老代沒抱怨,一腳踩著門框就爬上了木質隔斷的頂端,這種木質隔斷做的非常粗糙。此處指的並不是做工,而是高度。

農村的老房子戶型不多,早年時間裡大多都是一個大通間,進門就是神位,這裡放在封建社會是必不可少的,只是拜祭的誰,那各家就不一樣了。

戰亂時是那樣,但只要老百姓一吃飽,便就逐漸就會對生活質量有了要求。舊社會沒有分家的說法,最多就是撇下老人不管。但禮義廉恥孝最大的年代,這種事情沒人敢幹,所以贍養老人必不可少。但老人和年輕一代確實沒法共在一個屋簷下,特別是兒子娶妻生子之後,諸多的不方便。

到了此一步,又不能在蓋一間房子,所以只能在一間房中做隔斷,中堂自然不能少,

那是神仙先人的地方,也有說法是正對著門的房間不能住人,反正不管何種原因,中堂加左右側屋這種結構便開始在民間大量流傳,致使隨便在某個村裡進一戶人家,便可知道全村房屋的戶型。

左為尊右為輔,這種觀念不管是墓地還是民宅都是如此,不管左邊房間破舊,家裡的長輩便必須得住在左邊。就算房間破漏也不能搬往別處。

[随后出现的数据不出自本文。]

(** ** Histories *)

(** [s] is reached from [s0] by steps that are [ok] and answered [rs]. *)
Inductive sys_reach (ok : label -> sys -> bool) (s0 : sys) : list reply -> sys -> Prop :=
| reach_init : sys_reach ok s0 [] s0
| reach_step rs s l r s' :
    sys_reach ok s0 rs s -> ok l s = true -> sys_step l s = Some (Ret (r, s')) -> sys_reach ok s0 (rs ++ [r]) s'.

(** Legal, and no thread calls a side of [ch] on which another is blocked. *)
Definition legal_alone (ch : ptr) (l : label) (s : sys) : bool :=
  legal l s &&
  match l with
  | Send c _ _ _ => negb (c =? ch) || (count ch CHAN_OP_SEND (s_blocked s) =? 0)
  | Recv c _ _ _ => negb (c =? ch) || (count ch CHAN_OP_RECV (s_blocked s) =? 0)
  | _ => true
  end.

(** A memory with new channels and nobody blocked. *)
Record started (a : aheap) (s : sys) : Prop := {
  st_repr : repr (s_heap s) a;
  st_wait : a_wait a = ∅;
  st_blocked : s_blocked s = ∅;
  st_chan : forall ch A, a_chan a !! ch = Some A -> ch <> NULL /\
    exists es cap spsc slots, A = new_achan es cap spsc slots /\ 0 < es /\ 0 <= cap /\ (0 < cap -> 0 < slots)
}.

Definition spec_of (a : aheap) : gsys :=
  mk_gsys ((fun A => mk_gchan (room A) [] [] [] false [] []) <$> a_chan a) ∅.

Lemma started_sim a s : started a s -> sim s (spec_of a).
Proof.
  intros [R Hw Hb Hc]. split; [|split; [by rewrite Hb|]].
  - split.
    + intros ch G. simpl. rewrite lookup_fmap. destruct (a_chan a !! ch) as [A|] eqn:HA; simpl; [|done]. intros [= <-].
      destruct (Hc _ _ HA) as (_ & es & cap & sp & sl & -> & ? & ? & ?). split; simpl; try done.
      unfold room, zlen. simpl. destruct (Z.eqb_spec cap 0); lia.
    + split.
      * intros ch G op x. simpl. rewrite lookup_fmap. destruct (a_chan a !! ch); simpl; [|done]. intros [= <-].
        unfold waiting. setoid_rewrite lookup_empty. split; [destruct op; simpl; set_solver|by intros (? & ? & _)].
      * intros ch G op. simpl. rewrite lookup_fmap. destruct (a_chan a !! ch); simpl; [|done]. intros [= <-].
        destruct op; simpl; apply NoDup_nil_2.
      * intros x T. simpl. by rewrite lookup_empty.
  - exists a. split; [done|]. rewrite Hb. split.
    + intros ch. simpl. rewrite lookup_fmap. destruct (a_chan a !! ch) as [A|] eqn:HA; simpl; constructor.
      destruct (Hc _ _ HA) as (? & es & cap & sp & sl & -> & ? & ? & ?). split; simpl; try done.
      * intros. split; [lia|]. unfold zlen. simpl. lia.
    + intros x. simpl. rewrite !lookup_empty. simpl. by rewrite Hw, lookup_empty.
    + intros x y B B'. by rewrite lookup_empty.
Qed.

(** The specification runs along, answering the same. *)
Lemma reach_sim a0 s0 rs s :
  started a0 s0 -> sys_reach legal s0 rs s -> exists ls g, gruns ls (spec_of a0) = Some (rs, g) /\ sim s g.
Proof.
  intros H0 Hr. induction Hr as [|rs s l r s' Hr (ls & g & Hg & Hs) Hl Ho].
  - exists [], (spec_of a0). split; [done|]. by apply started_sim.
  - destruct (step_follows l s g _ Hs Hl Ho) as (r1 & s1 & g' & [= <- <-] & Hg' & Hs').
    exists (ls ++ [abs_label l s]), g'. split; [|done]. by eapply gruns_snoc.
Qed.

Lemma reach_accounted a0 s0 rs s ch A0 :
  started a0 s0 -> sys_reach legal s0 rs s -> a_chan a0 !! ch = Some A0 -> 0 < room A0 ->
  exists g G, sim s g /\ g_chans g !! ch = Some G /\ g_room G = room A0 /\ accounted ch rs g G.
Proof.
  intros H0 Hr HA Hroom. induction Hr as [|rs s l r s' Hr (g & G & Hs & HG & Er & Hacc) Hl Ho].
  - exists (spec_of a0), (mk_gchan (room A0) [] [] [] false [] []). split; [by apply started_sim|]. simpl.
    by rewrite lookup_fmap, HA.
  - destruct (step_follows l s g _ Hs Hl Ho) as (r1 & s1 & g' & [= <- <-] & Hg' & Hs').
    destruct (gstep_moves ch _ _ _ _ (proj1 Hs) (legal_fresh _ _ _ Hs Hl) Hg' G HG ltac:(lia)) as (G' & i & o & HG' & Hm).
    exists g', G'. split; [done|]. split; [done|]. split; [by rewrite (mv_room _ _ _ _ _ _ _ _ Hm)|].
    by eapply moved_accounted.
Qed.

Lemma count_gcount a Bs g ch op : matches a Bs g -> count ch op Bs = Z.of_nat (gcount ch op (g_threads g)).
Proof.
  intros Mt. unfold count, gcount. f_equal. rewrite <- !size_dom. f_equal. apply set_eq. intros x.
  rewrite !elem_of_dom. split.
  - intros [B [HB [E1 E2]]%map_lookup_filter_Some].
    destruct (match_blocked _ _ _ Mt _ _ HB) as (T & w & v & es & cap & b & HT & TS).
    exists T. apply map_lookup_filter_Some. simpl. split; [done|].
    by rewrite (ts_ch _ _ _ _ _ _ _ _ _ TS), (ts_op _ _ _ _ _ _ _ _ _ TS).
  - intros [T [HT [E1 E2]]%map_lookup_filter_Some]. simpl in *.
    destruct (match_thread _ _ _ Mt _ _ HT) as (B & w & v & es & cap & b & HB & TS).
    exists B. apply map_lookup_filter_Some. split; [done|]. split; simpl;
      [rewrite <- (ts_ch _ _ _ _ _ _ _ _ _ TS)|rewrite <- (ts_op _ _ _ _ _ _ _ _ _ TS)]; done.
Qed.

Lemma legal_alone_galone ch l s g :
  sim s g -> legal_alone ch l s = true -> legal l s = true /\ forall op, galone ch op (abs_label l s) g.
Proof.
  intros (_ & _ & a & _ & Mt) [Hl Hc]%andb_true_iff. split; [done|]. intros op.
  destruct l as [c data t self|c out t self|c|x|x]; simpl; try done; intros -> ->;
    apply orb_true_iff in Hc as [Hc%negb_true_iff%Z.eqb_neq|Hc%Z.eqb_eq]; try done;
    rewrite (count_gcount _ _ _ _ _ Mt) in Hc; lia.
Qed.

Lemma reach_in_order a0 s0 rs s ch A0 :
  started a0 s0 -> sys_reach (legal_alone ch) s0 rs s -> a_chan a0 !! ch = Some A0 -> 0 < room A0 ->
  exists g G, sim s g /\ g_chans g !! ch = Some G /\ 0 < g_room G /\ in_order ch rs g G /\
    forall op, (gcount ch op (g_threads g) <= 1)%nat.
Proof.
  intros H0 Hr HA Hroom. induction Hr as [|rs s l r s' Hr (g & G & Hs & HG & Er & Hord & Hc) Hl Ho].
  - exists (spec_of a0), (mk_gchan (room A0) [] [] [] false [] []). split; [by apply started_sim|]. simpl.
    rewrite lookup_fmap, HA. split; [done|]. split; [done|]. split; [done|]. intros op. unfold gcount. rewrite map_filter_empty, map_size_empty. lia.
  - destruct (legal_alone_galone _ _ _ _ Hs Hl) as [Hl' Ha]. pose proof (legal_fresh _ _ _ Hs Hl') as Hf.
    destruct (step_follows l s g _ Hs Hl' Ho) as (r1 & s1 & g' & [= <- <-] & Hg' & Hs').
    destruct (gstep_moves ch _ _ _ _ (proj1 Hs) Hf Hg' G HG Er) as (G' & i & o & HG' & Hm).
    exists g', G'. split; [done|]. split; [done|]. split; [by rewrite (mv_room _ _ _ _ _ _ _ _ Hm)|].
    split; [by eapply moved_in_order|]. intros op. pose proof (gstep_alone ch op _ g r g' Hf (Ha op) (Hc op) Hg'). lia.
Qed.

Lemma asleep_passed a s g ch op :
  repr (s_heap s) a -> matches a (s_blocked s) g ->
  (forall x B, s_blocked s !! x = Some B -> h_park (s_heap s) !! b_park B = Some 0) ->
  passed_msgs ch op (g_threads g) = [].
Proof.
  intros R Mt Hasleep. apply elem_of_nil_inv. intros m (T & Hm & HT)%list_elem_of_bind.
  apply list_elem_of_fmap in HT as ([x T'] & -> & HT%elem_of_map_to_list). simpl in Hm.
  destruct (match_thread _ _ _ Mt _ _ HT) as (B & w & v & e & c & b & HB & TS).
  specialize (Hasleep x B HB). rewrite <- (r_park _ _ R), (ts_park _ _ _ _ _ _ _ _ _ TS), (ts_word _ _ _ _ _ _ _ _ _ TS) in Hasleep.
  rewrite passed_msg_none in Hm; [by apply elem_of_nil in Hm|]. left. intros HP.
  pose proof (ts_status _ _ _ _ _ _ _ _ _ TS) as St. unfold settled in St. rewrite HP in St. destruct St. congruence.
Qed.

Lemma started_room a0 s0 ch A0 : started a0 s0 -> a_chan a0 !! ch = Some A0 -> 0 < a_cap A0 -> 0 < room A0.
Proof.
  intros H0 HA0 Hcap. destruct (st_chan _ _ H0 _ _ HA0) as (_ & es & cap & sp & sl & E & _ & _ & Hsl).
  subst A0. unfold room. simpl in *. rewrite (proj2 (Z.eqb_neq cap 0)) by lia. auto.
Qed.

(** ** A concrete history

    Executing a schedule. *)
Fixpoint sys_run (ok : label -> sys -> bool) (ls : list label) (s : sys) : option (list reply * sys) :=
  match ls with
  | [] => Some ([], s)
  | l :: ls =>
      if ok l s then
        match sys_step l s with
        | Some (Ret (r, s)) => '(rs, s) ← sys_run ok ls s; Some (r :: rs, s)
        | _ => None
        end
      else None
  end.

Lemma sys_run_reach ok ls s0 rs0 s rs s' :
  sys_reach ok s0 rs0 s -> sys_run ok ls s = Some (rs, s') -> sys_reach ok s0 (rs0 ++ rs) s'.
Proof.
  revert rs0 s rs. induction ls as [|l ls IH]; intros rs0 s rs Hr; simpl.
  - intros [= <- <-]. by rewrite app_nil_r.
  - destruct (ok l s) eqn:Hok; [|done]. destruct (sys_step l s) as [[[r s1]| |]|] eqn:Hs; try done.
    destruct (sys_run ok ls s1) as [[rs1 s2]|] eqn:E; [|done]. simpl. intros [= <- <-].
    replace (rs0 ++ r :: rs1) with ((rs0 ++ [r]) ++ rs1) by (by rewrite <- app_assoc).
    eapply IH; [|done]. by eapply reach_step.
Qed.



(** A one-place channel at 100, messages at 200 and 201, a buffer at 202. *)
Definition sys_ex : sys :=
  mk_sys (mk_heap {[100 := mk_chan 1 1 false false (mk_ring 0 0 0 0 0 0 0 1 1 (Some [x00])) 0 0
                            (mk_waitq NULL NULL) (mk_waitq NULL NULL) false 1]}
            ∅ ∅ ∅ (<[200 := [x41]]> (<[201 := [x42]]> {[202 := [x00]]})) []) ∅.
Definition aheap_sys : aheap :=
  mk_aheap {[100 := new_achan 1 1 false 1]} ∅ ∅ ∅ (h_mem (s_heap sys_ex)).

房中分為三間屋子,屋子由隔斷隔離,隔斷並不需要一直連線屋頂,但是左右側屋必定會做吊頂處理,這是居住舒適的問題,也有例外,但那樣住著絕不會太舒服。

老代幾個飛身挪了幾步,他知道胖子想要讓他看的東西,等老代下來,這才聽他說:“瓦片規格很整齊,上面也很乾淨,連後期施工的痕跡都看不出來。”

胖子蹭了蹭下巴,一扭頭又徑直走向了後牆的位置:“你們說這種屋頂要是主人的習慣問題,那家裡總該是有點傢俱,就算搬走了也得有點常年擺放留下的痕跡吧?”

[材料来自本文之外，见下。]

(* ===== verification/Select.v ===== *)
(** * Select: [src/select.c]

    The lock order, the lock-free attempt, the locked attempt and the blocking
    wait of [chan_select_impl].  The array of cases is passed along and its
    [result] members are updated in place; the two thread-local variables are a
    record of their own. *)

From S2P Require Import Prelude RingLf Heap WaitQ Abs Chan ChanSend.
From Stdlib Require Import Sorting.Sorted.
From stdpp Require Import list.
#[local] Open Scope Z_scope.

(** [chan_select_case_t] *)
Record select_case := mk_case { c_ch : ptr; c_op : chan_op_t; c_data : ptr; c_result : chan_err_t }.
Definition set_c_result e c := mk_case (c_ch c) (c_op c) (c_data c) e.

(** The thread-local [rr] and [rng_state]. *)
Record tls := mk_tls { rr : Z; rng_state : Z }.

(** [cases[i].result = e] *)
Definition set_result (i : nat) (e : chan_err_t) (cases : list select_case) : list select_case :=
  alter (set_c_result e) i cases.

(** ** Lock ordering *)

Section order.
Context (addr : nat -> Z).   (* (uintptr_t)cases[i].ch *)

(** The inner loop: shift the larger entries one place up, from [j] down, and
    put [key] in the gap. *)
Fixpoint insert_key (order : list nat) (key j : nat) : list nat :=
  match j with
  | O => <[O := key]> order
  | S j' =>
      let x := order !!! j' in
      if addr x >? addr key then insert_key (<[j := x]> order) key j' else <[j := key]> order
  end.

Definition sort_order (n : nat) : list nat :=
  foldl (fun order i => insert_key order (order !!! i) i) (seq 0 n) (seq 1 (n - 1)).

Definition sort_order_2 : list nat :=
  if addr 0 <=? addr 1 then [0; 1]%nat else [1; 0]%nat.
End order.

Definition case_addr (cases : list select_case) (i : nat) : Z :=
  match cases !! i with Some c => c_ch c | None => 0 end.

胖子說著話,我們幾個人已經開始在牆角牆根的位置找起了放置物品所造成的輪廓。按理來說好幾千年,就算是內飾物件不停的換位置,那牆根底下和牆頭上也是兩種顏色,但是異常的是這裡偌大的三個房間,卻沒有任何有人生活的痕跡。

那些東西並不是多久沒人居住就會自己消失的,要麼這幾個房屋的主人都不忌諱躺在地上,要麼便只有另外一種結果。

只有一種情況下,這間房才會是現在的狀態,那就是自打房屋建造好之後,這裡就再沒有人進來過,本身房子的建造就是為了空著所用的。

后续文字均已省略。